Posted by Art Lewis on

Art Lewis

Art Lewis

In this age of hyper rhetoric we have somehow lost the art of compromise. The extremes on both sides stake out their positions, firmly plant themselves in their self-righteous philosophies, and spew their talking points to try and justify inaction.

Let us first agree that we would not enjoy the freedoms offered us by this great nation if it were not for compromise. The Founding Fathers meeting in Philadelphia, despite the outcome, were not unified in their views of establishing a new nation.

Indeed, some would have preferred to remain allegiant to the King of England despite the oppressions of the day. Indeed, it took a bill of rights after the forming of the Constitution to address those issues for which the signers could not come to terms. The Constitution and the Bill of Rights may be the ultimate example of what happens when compromise is allowed to work.

Fast forward to today. Where is the compromise? Both sides, the far right and left, seem to have the notion that compromise, or bi-partisanship, means "do it my way." And, since they are all under the constant media microscope they do not want to be seen as weak.

I contend it is time to return to the table to debate, deliberate and decide the leading issues of the day.
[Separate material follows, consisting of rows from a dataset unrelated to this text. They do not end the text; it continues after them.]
(** Delivery lists: the subscribers returned for a group are distinct, at most as many
    as asked for, all of them current subscribers (and never the excluded sender of a
    replicated frame), and all of them when the limit allows; a node's own announcement
    payload lists exactly its groups on the network. *)
Theorem get_subscribers_spec (m : MulticastManager) (network_id : Z) (mac : bytes) (adi limit : Z) (who : bytes) :
  manager_ok m -> 0 <= limit ->
  let key := mkKey network_id mac adi in
  let subs := get_subscribers m network_id mac adi limit in
  let targets := get_replication_targets m network_id mac adi who limit in
  (NoDup subs /\ len subs <= limit /\ (forall a, a ∈ subs -> is_Some (sub_at m key a)) /\
   (len subs < limit -> forall a, is_Some (sub_at m key a) -> a ∈ subs)) /\
  (NoDup targets /\ len targets <= limit /\ (forall a, a ∈ targets -> a <> who /\ is_Some (sub_at m key a)) /\
   (len targets < limit -> forall a, a <> who -> is_Some (sub_at m key a) -> a ∈ targets)) /\
  (forall g, g ∈ LikeP.groups (build_multicast_like m network_id who) <->
     mg_network_id g = network_id /\ is_Some (sub_at m (key_of g) who)).
Proof.
  intros Hm Hl. cbv zeta. set (key := mkKey network_id mac adi).
  unfold get_subscribers, get_replication_targets. fold key. split; [|split].
  - unfold sub_at. destruct (Assoc.lookup key (subscriptions m)) as [subs|] eqn:E.
    + apply take_keys; [|done]. exact (lookup_subs_nodup _ _ _ Hm E).
    + split_and!; [constructor|done|by intros a ?%elem_of_nil|by intros _ a [? ?]].
  - unfold sub_at. destruct (Assoc.lookup key (subscriptions m)) as [subs|] eqn:E.
    + pose proof (lookup_subs_nodup _ _ _ Hm E) as Hn. set (p := fun s : Subscriber => negb (bool_decide (s.1 = who))).
      destruct (take_keys limit (filter (fun s => p s = true) subs)) as (H1 & H2 & H3 & H4);
        [by apply Assoc.filter_nodup|done|].
      assert (forall a, is_Some (Assoc.lookup a (filter (fun s => p s = true) subs)) <->
        a <> who /\ is_Some (Assoc.lookup a subs)) as Hp.
      { intros a. rewrite Assoc.lookup_filter by done. destruct (Assoc.lookup a subs) as [t|]; unfold p; simpl.
        - case_bool_decide; simpl; [split; [by intros [? ?]|tauto]|]. split; [done|eauto].
        - split; [by intros [? ?]|by intros [_ [? ?]]]. }
      split_and!; [done|done|intros a Ha; by apply Hp, H3|]. intros Hlt a Ha Hs. apply H4; [done|by apply Hp].
    + split_and!; [constructor|done|by intros a ?%elem_of_nil|by intros _ a _ [? ?]].
  - intros g. unfold build_multicast_like, groups_for_subscriber. simpl.
    rewrite list_elem_of_In, in_map_iff. split.
    + intros (k & <- & Hk). apply in_map_iff in Hk as ([k' subs] & <- & Hin%list_elem_of_In).
      apply list_elem_of_filter in Hin as [[Hnet Hex]%andb_true_iff Hin]. simpl in *.
      assert (key_of (mkMulticastGroup (k_network_id k') (k_mac k') (k_adi k')) = k') as -> by (by destruct k').
      split; [lia|]. unfold sub_at. rewrite (Assoc.elem_lookup _ _ _ (mo_keys _ Hm) Hin).
      apply keys_lookup. by apply Assoc.existsb_has_key.
    + intros [Hnet Hs]. unfold sub_at in Hs. destruct (Assoc.lookup (key_of g) (subscriptions m)) as [subs|] eqn:E;
        [|by destruct Hs]. exists (key_of g). split; [by destruct g|].
      apply in_map_iff. exists (key_of g, subs). split; [done|]. apply list_elem_of_In, list_elem_of_filter.
      split; [|by apply Assoc.lookup_elem]. simpl. apply andb_true_iff. split; [lia|].
      by apply Assoc.existsb_has_key, keys_lookup.
Qed.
I realize that there are profound political differences to be overcome, but they will never be overcome while shouting at each other from across the room.

It is time to demand that our elected leaders actually earn their keep by moving the country forward in the image of those who risked all to found this nation.

Opinions expressed here are those of the author and do not necessarily reflect the views of Andy Rapp, Q-TV, Delta College, or PBS.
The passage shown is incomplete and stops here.